Student Tom Toolis is top Brit on senior World Cup final debut but Pentathlon GB rue women’s bad luck
Performance Director Jan Bartu said he was in “philosophical” mood after two incident-packed finals for Pentathlon GB’s athletes at World Cup 3 in Rome.
He was pleased to see University of Bath student Tom Toolis finish 17th in his first senior men’s final on Saturday, which made him the top-placed Brit ahead of Nick Woodbridge in 20th, Joe Evans in 26th and Joe Choong in 27th.
But Bartu, pictured, added that a possible problem with the laser scoring system in the combined run/shoot had contributed to Freyja Prentice missing out on a top-ten finish in the women’s final on Friday.
She finished 17th, while Kate French – who was eliminated in the ride after four refusals – was 33rd.
“We were expecting to be a bit more towards the top but I take a philosophical view about these things,” said Bartu.
“The girls had some really bad luck and sometimes that happens. Kate had a dismal ride but she is usually one of the top riders in the competition, so that was unusual to see.
“Freyja was having a good day and was well placed going into the combined event but she timed out on the fourth shoot, which was most likely due to a failure with the laser scoring system, and that ruined her day.
“As for the men, it was very good to see all four of them reach the final but it was an uphill struggle for them after the fencing, we expected better results from that.
“They fought back with some good swimming and riding performances, and for Tom Toolis to finish 17th in his first senior final was a very respectable result – congratulations to him on that.”
The British men got off a slow start in Saturday’s final, with Woodbridge 21st after winning 17 of his fencing bouts, Choong 28th after 15 wins, Toolis 29th after 13 wins and Evans 33rd after 12 wins.

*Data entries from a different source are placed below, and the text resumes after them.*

(* ===== verification/SensorManager.v ===== *)
(** * The sensor manager

    src/perception/SensorManager.cpp: sensors are registered, taken through
    their life cycle and read by any thread; the frames read are routed to
    listeners.

    The maps of the manager are guarded by a lock, each sensor by a mutex of
    its own, and listeners are called without either: every operation is a
    sequence of critical sections, whose program points are [SensorPc].  Entries are
    shared by pointer and live in the heap [entries], so that a thread can hold
    one that has been unregistered.  What a sensor or a listener does is part
    of the label of the transition that calls it, and the calls a transition
    makes are its events; a sensor is called with its mutex held, so that the
    call and the change of its entry are one transition.  Hence a sensor that calls
    the manager back for its own entry, and so waits for ever for the mutex that its
    thread holds, is not a behaviour of the model. *)

From stdpp Require Import sorting.
From S2P Require Import Prelude Command Status Sensors.

Open Scope Z_scope.

Record SensorManagerStatistics := mkStatistics {
  registeredSensors : Z;
  frameListeners : Z;
  registrations : Z;
  unregistrations : Z;
  routedFrames : Z;
  readFailures : Z;
  listenerCallbacks : Z;
  listenerFailures : Z;
}.

#[export] Instance eta_SensorManagerStatistics : EtaRecord SensorManagerStatistics := fun s =>
  mkStatistics (registeredSensors s) (frameListeners s) (registrations s) (unregistrations s)
    (routedFrames s) (readFailures s) (listenerCallbacks s) (listenerFailures s).

Record FrameResult := mkManagerFrameResult {
  result_status : Status;
  result_sensorId : string;
  result_frame : SensorFrame;
}.

(** The results of failed operations have the default value. *)
Definition failed_frame (st : Status) (id : string) : FrameResult :=
  mkManagerFrameResult st id default_SensorFrame.

Record HealthResult := mkHealthResult {
  health_result_status : Status;
  health_sensorId : string;
  result_health : SensorHealth;
}.

Definition failed_health (st : Status) (id : string) : HealthResult :=
  mkHealthResult st id default_SensorHealth.

Record Entry := mkSensorEntry {
  capabilities : SensorCapabilities;
  entry_state : SensorState;
  latest_frame : option SensorFrame;
  removed : bool;
}.
Inductive WrapperLabel :=
  | Executes (c : WrapperCommand) (now : Z)
  | InitializeBegins (t : nat) (c : SdkConfiguration) (now : Z)
  | SubscribeEnds (t : nat) (made : bool)
  | LowStateReceived (t : nat) (m : LowState) (now : Z)
  | Connects (t : nat) (now now' : Z)
  | Synchronizes (t : nat) (now now' : Z)
  | Publishes (t : nat)
  | Starts (o : SdkCommunicationOptions) (thread : Outcome nat)
  | StopBegins (t : nat) (after : AfterStop)
  | Joins (t : nat)
  | StopEnds (t : nat)
  | Finishes (t : nat) (now : Z)
  | SetsCallback (callback : option Callback)
  | WorkerLoops (k : nat)
  | WorkerWakes (k : nat) (timed_out : bool)
  | WorkerSynchronizes (k : nat) (now now' : Z)
  | WorkerPublishes (k : nat).

(** What a client is answered, if the transition ends its operation. *)
Definition Step : Type := option SdkResult * WrapperState.

Definition execute (c : WrapperCommand) (now : Z) (w : Wrapper) (d : Device) : SdkResult * Wrapper * Device :=
  match c with
  | Discovers => let '(r, w, d) := DiscoverRobot w d in (discovery_result r, w, d)
  | Moves vx vy omega => Move vx vy omega now w d
  | StandsUp => StandUp now w d
  | Sits => Sit now w d
  | BalanceStands => BalanceStand now w d
  | Stops => Stop now w d
  | EmergencyStops => EmergencyStop now w d
  end.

However, Evans was quickest in the pool and one of only two athletes to go under two minutes as he touched the wall in 1:59.27.

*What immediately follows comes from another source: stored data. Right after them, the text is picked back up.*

(* ===== verification/UnitreePlugin.v ===== *)
(** * The adapter of the Unitree G1 plugin

    plugins/unitree/g1/src/UnitreeG1Adapter.cpp, built with the SDK: an adapter of
    the robot, its hands and its audio, whose operations hold the mutex only in
    parts.  A part is what an operation
    does up to the end of one section under the mutex. *)

From Stdlib Require Import Ascii SpecFloat.
From S2P Require Import Prelude Command RobotState SafetyValidator CommandValidation Text Status Planner UnitreeTypes SdkClients UnitreeAdapter.

Open Scope Z_scope.

(* ------------------------------------------------------------------ *)
(** ** Conversions *)

Definition Sdk_ToStatus (r : SdkResult) : Status :=
  match sdk_code r with
  | SdkSuccess => Ok
  | SdkNotAvailable | SdkConnectionFailed | SdkTimeout => error kUnavailable (sdk_message r)
  | SdkRobotFault => error kFailedPrecondition (sdk_message r)
  | SdkUnknown => error kInternalError (sdk_message r)
  end.

Definition Sdk_ToCommandResult (r : SdkResult) : CommandResult :=
  mkResult
    (match sdk_code r with
     | SdkSuccess => StatusCompleted
     | SdkTimeout => StatusTimeout
     | SdkConnectionFailed | SdkNotAvailable => StatusRejected
     | SdkRobotFault | SdkUnknown => StatusFailed
     end) (sdk_message r).

Definition StringPayload (c : Command) (key : string) : option string :=
  match payload c !! key with Some (PayloadString s) => Some s | _ => None end.

Definition ToGesture (gesture : string) : option SdkHandGesture :=
  let named s := bool_decide (gesture = s) in
  if named "hands_up" || named "HandsUp" then Some HandsUp
  else if named "clap" || named "Clap" then Some Clap
  else if named "high_five" || named "HighFive" then Some HighFive
  else if named "hug" || named "Hug" then Some Hug
  else if named "heart" || named "Heart" then Some Heart
  else if named "reject" || named "Reject" then Some Reject
  else if named "wave" || named "Wave" then Some Wave
  else if named "shake_hand" || named "ShakeHand" then Some ShakeHand
  else None.

(** [static_cast<std::uint8_t>] of a double is undefined out of range. *)
Definition cast_uint8 (d : spec_float) : option Z :=
  match d with
  | S754_infinity _ | S754_nan => None
  | _ => let z := truncate d in if (0 <=? z) && (z <? 256) then Some z else None
  end.

Section Plugin.
Context `{UnitreeLink}.

(* ------------------------------------------------------------------ *)
(** ** The adapter *)

(** [updates] has the states given to the state manager so far, which the code
    does not keep. *)
Record G1 := mkG1 {
  g1_configuration_ : SdkConfiguration;
  g1_state_manager_ : bool;
  g1_latest_state_ : RobotState;
  g1_initialized_ : bool;
  g1_connected_ : bool;
  hand_available_ : bool;
  audio_available_ : bool;
  updates : list RobotState;
}.

#[export] Instance eta_G1 : EtaRecord G1 := fun a =>
  mkG1 (g1_configuration_ a) (g1_state_manager_ a) (g1_latest_state_ a) (g1_initialized_ a) (g1_connected_ a)
    (hand_available_ a) (audio_available_ a) (updates a).

Definition new_G1 (c : SdkConfiguration) (state_manager : bool) : G1 :=
  mkG1 c state_manager default_RobotState false false false false [].

(** [state_manager_->UpdateState], if there is one. *)
Definition update_manager (a : G1) : G1 :=
  if g1_state_manager_ a then a <| updates ::= λ l, l ++ [g1_latest_state_ a] |> else a.

(** The callback that the adapter gives to the SDK layer. *)
Definition StateUpdated (state : RobotState) (a : G1) : G1 := update_manager (a <| g1_latest_state_ := state |>).

Definition G1_Initialize (a : G1) (l : Link) : Status * G1 * Link :=
  if g1_initialized_ a then (Ok, a, l)
  else
    let l := (send (ReqSetStateUpdateCallback true) l).2 in
    let '(loco, l) := send (ReqInitialize (g1_configuration_ a)) l in
    if negb (Succeeded loco) then (Sdk_ToStatus loco, a, l)
    else
      let '(hand, l) := send (ReqHandInitialize (g1_configuration_ a)) l in
      let '(audio, l) := send (ReqAudioInitialize (g1_configuration_ a)) l in
      (Ok, a <| hand_available_ := Succeeded hand |> <| audio_available_ := Succeeded audio |>
             <| g1_initialized_ := true |>, l).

Woodbridge produced the third quickest time of 2:00.12 to move up to tenth overall, while Toolis and Choong clocked 2:04.02 and 2:04.98 respectively.
Toolis continued his climb up the rankings with a perfect ride, becoming one of only two athletes to record a maximum 300-point haul.
Choong picked up 293 points, while Woodbridge and Evans both added 286 to their total.
That moved Woodbridge up to ninth going into the combined run/shoot, 40 seconds behind leader Jiahao Han of China and one place ahead of Ukraine’s Pavlo Tymoshchenko who surged through the field to claim an impressive victory.
Robert Kasza was runner-up, while fellow Hungarian Adam Marosi just failed to catch third-placed Pierpaolo Petroni of Italy on the line.
The next World Cup will take place in Kecskemét, Hungary from April 30 to May 4.
The Rome World Cup is the latest major competition in a big year for Pentathlon GB, which includes the start of the Rio 2016 Olympic Games qualification period.
A key event on the road to Rio will be the Modern Pentathlon European Championships, taking place at the University of Bath – the home of Pentathlon GB – from August 18-23.